I have an M5a97 LE R2.0 and an FX 6300

 

I've been told that I should not over clock on this board and I'm curious as to why (that was not really explained) as I have seen guides on how to OC with these exact parts.

 

Second thing, is the AI Suite 'EZ Overclock' function good at all? The 1 button overclock.
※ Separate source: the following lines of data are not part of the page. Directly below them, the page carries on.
Lemma handle_error_safe ttl tv res hdr port l s n n' : trace_safe s -> recvmsg w n = (Message res hdr port l, n') ->
  exists o r p s', handle_error c ttl tv res hdr port l s = Some (o, r, p, s') /\ trace_safe s'.
Proof.
  intros Hs Hm. unfold handle_error.
  assert (Ht : exists sh rt s1, take_history c port s = Some (sh, rt, s1) /\ trace_safe s1).
  { unfold take_history. destruct ((0 <=? - base_port c + port) && (- base_port c + port <? 63)) eqn:E; [|by eauto].
    destruct (lookup_lt_is_Some_2 (his s) (Z.to_nat (- base_port c + port))) as [h Eh]; [rewrite (safe_his _ Hs); lia|]. rewrite Eh. cbn [mbind option_bind].
    destruct (hops h =? 0); [by eauto|]. eexists _, _, _. split; [done|]. by apply set_his_safe. }
  destruct Ht as (sh & rt & s1 & -> & Hs1). cbn [mbind option_bind]. destruct (read_header res hdr sh rt) as [[sh' rt'] br].
  destruct (scan_cmsgs l None (-1)) as [[e|] rh] eqn:El; [|by eauto 10].
  pose proof (judge_safe e ttl sh' (hops_back rh) s1 Hs1) as Hj. destruct (judge e ttl sh' (hops_back rh) s1) as [[[v r] pr] s2].
  eexists _, _, _, _. split; [done|]. apply Hj. apply (Hsize n res hdr port l n' e Hm). by rewrite El.
Qed.

(** A command returns, keeps the trace safe and makes no messages. *)
Definition returns {A} (m : cmd (world w) A) (x : world w) (Q : A -> world w -> Prop) : Prop :=
  exists a x', m x = Some (a, x') /\ trace_safe (tr w x') /\ (left (nt w x') <= left (nt w x))%nat /\ Q a x'.

(** The packet size changes only if a message was taken. *)
Definition keeps (x x' : world w) : Prop := (left (nt w x') < left (nt w x))%nat \/ mtu (tr w x') = mtu (tr w x).

Lemma returns_ret {A} (a : A) x (Q : A -> world w -> Prop) : trace_safe (tr w x) -> Q a x -> returns (ret a) x Q.
Proof. intros H1 H2. exists a, x. auto. Qed.

Lemma returns_bind {A B} (m : cmd (world w) A) (k : A -> cmd (world w) B) x Q R :
  returns m x R ->
  (forall a x', trace_safe (tr w x') -> (left (nt w x') <= left (nt w x))%nat -> R a x' ->
     returns (k a) x' (fun b x'' => (left (nt w x'') <= left (nt w x'))%nat -> Q b x'')) -> returns (bind m k) x Q.
Proof.
  intros (a & x1 & E1 & S1 & L1 & HR) Hk. destruct (Hk a x1 S1 L1 HR) as (b & x2 & E2 & S2 & L2 & HQ).
  exists b, x2. unfold bind. rewrite E1, E2. split_and!; try done; [lia|]. by apply HQ.
Qed.

Lemma returns_weaken {A} (m : cmd (world w) A) x (Q R : A -> world w -> Prop) : returns m x R ->
  (forall a x', trace_safe (tr w x') -> (left (nt w x') <= left (nt w x))%nat -> R a x' -> Q a x') -> returns m x Q.
Proof. intros (a & x' & H1 & H2 & H3 & H4) H. exists a, x'. auto 6. Qed.

Lemma returns_gets {A} (f : world w -> A) x : trace_safe (tr w x) -> returns (gets f) x (fun a x' => a = f x /\ x' = x).
Proof. intros H. exists (f x), x. auto 6. Qed.

Lemma returns_lift {A} (f : net w -> A * net w) x : trace_safe (tr w x) -> (left (f (nt w x)).2 <= left (nt w x))%nat ->
  returns (lift w f) x (fun a x' => a = (f (nt w x)).1 /\ tr w x' = tr w x /\ nt w x' = (f (nt w x)).2).
Proof. intros H1 H2. unfold returns, lift. destruct (f (nt w x)) as [a n]. exists a, (mkWorld w (tr w x) n (printed w x)). auto 10. Qed.

Lemma returns_print o x : trace_safe (tr w x) -> returns (print w o) x (fun _ x' => nt w x' = nt w x /\ tr w x' = tr w x).
Proof. intros H. eexists tt, _. split; [reflexivity|]. auto 6. Qed.

Lemma returns_on_trace f x : trace_safe (f (tr w x)) -> returns (on_trace w f) x (fun _ x' => tr w x' = f (tr w x) /\ nt w x' = nt w x).
Proof. intros H1. eexists tt, _. split; [reflexivity|]. auto 6. Qed.

Lemma returns_in_pktbuf n x : trace_safe (tr w x) -> 0 <= n <= pktlen c -> returns (in_pktbuf w c n) x (fun _ x' => x' = x).
Proof.
  intros H1 H2. unfold in_pktbuf. rewrite (proj2 (Z.leb_le _ _)), (proj2 (Z.leb_le _ _)) by lia. by apply returns_ret.
Qed.

(** [recverr] ends after the messages there are; without one it returns
    [progress]. *)
Lemma recverr_returns ttl : forall fuel pr x, trace_safe (tr w x) -> (left (nt w x) < fuel)%nat ->
  returns (recverr w c fuel ttl pr) x (fun r x' => (r = pr /\ mtu (tr w x') = mtu (tr w x)) \/ (left (nt w x') < left (nt w x))%nat).
Proof.
  induction fuel as [|fuel IH]; intros pr x Hs Hf; [lia|]. cbn [recverr].
  eapply returns_bind; [apply returns_lift; [done|apply Hfin]|]. intros tv x1 Hs1 L1 (_ & E1 & N1).
  pose proof (fin_msg Hfin (nt w x1)) as Hm. destruct (recvmsg w (nt w x1)) as [a n] eqn:Er.
  eapply returns_bind; [apply returns_lift; [done|rewrite Er; destruct a; cbn; lia]|]. rewrite Er. intros a' x2 Hs2 L2 (Ea & E2 & N2). cbn [fst snd] in *. subst a'.
  destruct a as [| |res hdr port l].
  - apply returns_ret; [done|]. intros _ _. left. by rewrite E2, E1.
  - rewrite <- N2 in Hm. eapply returns_weaken; [apply IH; [done|lia]|]. intros. right. lia.
  - rewrite <- N2 in Hm. destruct (handle_error_safe ttl tv res hdr port l (tr w x2) _ _ Hs2 Er) as (o & r & p & s' & Eh & Hs').
    eapply (returns_bind _ _ _ _ (fun a x' => a = (o, r, p) /\ nt w x' = nt w x2)).
    { exists (o, r, p), (mkWorld w s' (nt w x2) (printed w x2)). unfold try_handle. rewrite Eh. auto. }
    intros a x3 Hs3 L3 [-> N3]. destruct r as [v|].
    + eapply returns_bind; [by apply returns_print|]. intros _ x4 Hs4 L4 _. apply returns_ret; [done|]. intros. right. lia.
    + eapply returns_bind; [by apply returns_print|]. intros _ x4 Hs4 L4 [N4 _]. eapply returns_weaken; [apply IH; [done|rewrite N4, N3; lia]|]. intros. right. lia.
Qed.

Lemma send_loop_returns ttl fuel : forall k x, trace_safe (tr w x) -> (left (nt w x) < fuel)%nat ->
  returns (send_loop w c fuel ttl k) x (fun a x' => keeps x x' /\ (a = Restart -> (left (nt w x') < left (nt w x))%nat)).
Proof.
  induction k as [|k IH]; intros x Hs Hf; cbn [send_loop]; [apply returns_ret; [done|]; split; [by right|done]|].
  eapply returns_bind; [by apply returns_gets|]. intros i x0 _ _ [-> ->].
  eapply returns_bind; [apply returns_lift; [done|apply Hfin]|]. intros tv x1 Hs1 L1 (_ & E1 & N1).
  eapply returns_bind; [by apply returns_gets|]. intros h x0 _ _ [-> ->].
  destruct (lookup_lt_is_Some_2 (his (tr w x1)) (Z.to_nat (hisptr (tr w x)))) as [h Eh]; [rewrite (safe_his _ Hs1); pose proof (safe_ptr _ Hs); lia|]. rewrite Eh.
  eapply returns_bind; [by apply returns_on_trace, set_his_safe|]. intros _ x2 Hs2 L2 [E2 N2].
  eapply returns_bind; [apply returns_in_pktbuf; [done|unfold sizeof_probehdr; lia]|]. intros _ x0 _ _ ->.
  eapply returns_bind; [by apply returns_gets|]. intros m x0 _ _ [-> ->]. pose proof (safe_mtu _ Hs2) as Hm.
  eapply (returns_bind _ _ _ _ (fun _ x' => x' = x2)).
  { destruct (Z.ltb_spec (mtu (tr w x2)) (overhead c)); [by apply returns_ret|]. apply returns_in_pktbuf; [done|lia]. }
  intros _ x0 _ _ ->. eapply returns_bind; [apply returns_lift; [done|apply Hfin]|]. intros b x3 Hs3 L3 (_ & E3 & N3).
  assert (Em : mtu (tr w x3) = mtu (tr w x)) by (rewrite E3, E2; cbn; by rewrite E1).
  destruct b; [apply returns_ret; [done|]; intros; split; [by right|done]|].
  eapply returns_bind; [apply recverr_returns; [done|lia]|]. intros res x4 Hs4 L4 Hr.
  eapply returns_bind; [apply returns_on_trace; case_match; [by apply set_his_safe|done]|]. intros _ x5 Hs5 L5 [E5 N5].
  assert (Em5 : mtu (tr w x5) = mtu (tr w x4)) by (rewrite E5; by case_match).
  assert (Hk : keeps x x5) by (unfold keeps; rewrite N5, Em5; destruct Hr as [[_ Hr]|Hr]; [right; congruence|left; lia]).
  destruct (res =? 0); [apply returns_ret; [done|]; intros; split; [done|done]|].
  destruct (Z.ltb_spec 0 res).
  - apply returns_ret; [done|]. intros. split; [done|]. intros _. destruct Hr as [[-> _]|Hr]; [lia|]. rewrite N5. lia.
  - eapply returns_weaken; [apply IH; [done|lia]|]. intros a x6 Hs6 L6 [K6 R6] _ _ _ _ _ _ _ _ _. unfold keeps in *. split; [|intros E; specialize (R6 E); lia].
    destruct Hk as [Hk|Hk], K6 as [K6|K6]; [left; lia..|right; congruence].
Qed.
I didn't want to test it and have it go belly up right fast, haha.

Coming from a guy that owns an overclocked 4350,and the upgraded version of yor MOBO,I can safely say that overclocking,while it can work as high as like,3%,will damage your mobo and will crash often.This is due to the fact that A)Your motherboard doesnt have heatsinks on the VRMs and the mosfets to keep them inline so can have stable overclocks and B)I think your MOBO has a 4+1 phase plan which is definataly not enough for overclocking(you need a 4+2 atleast.)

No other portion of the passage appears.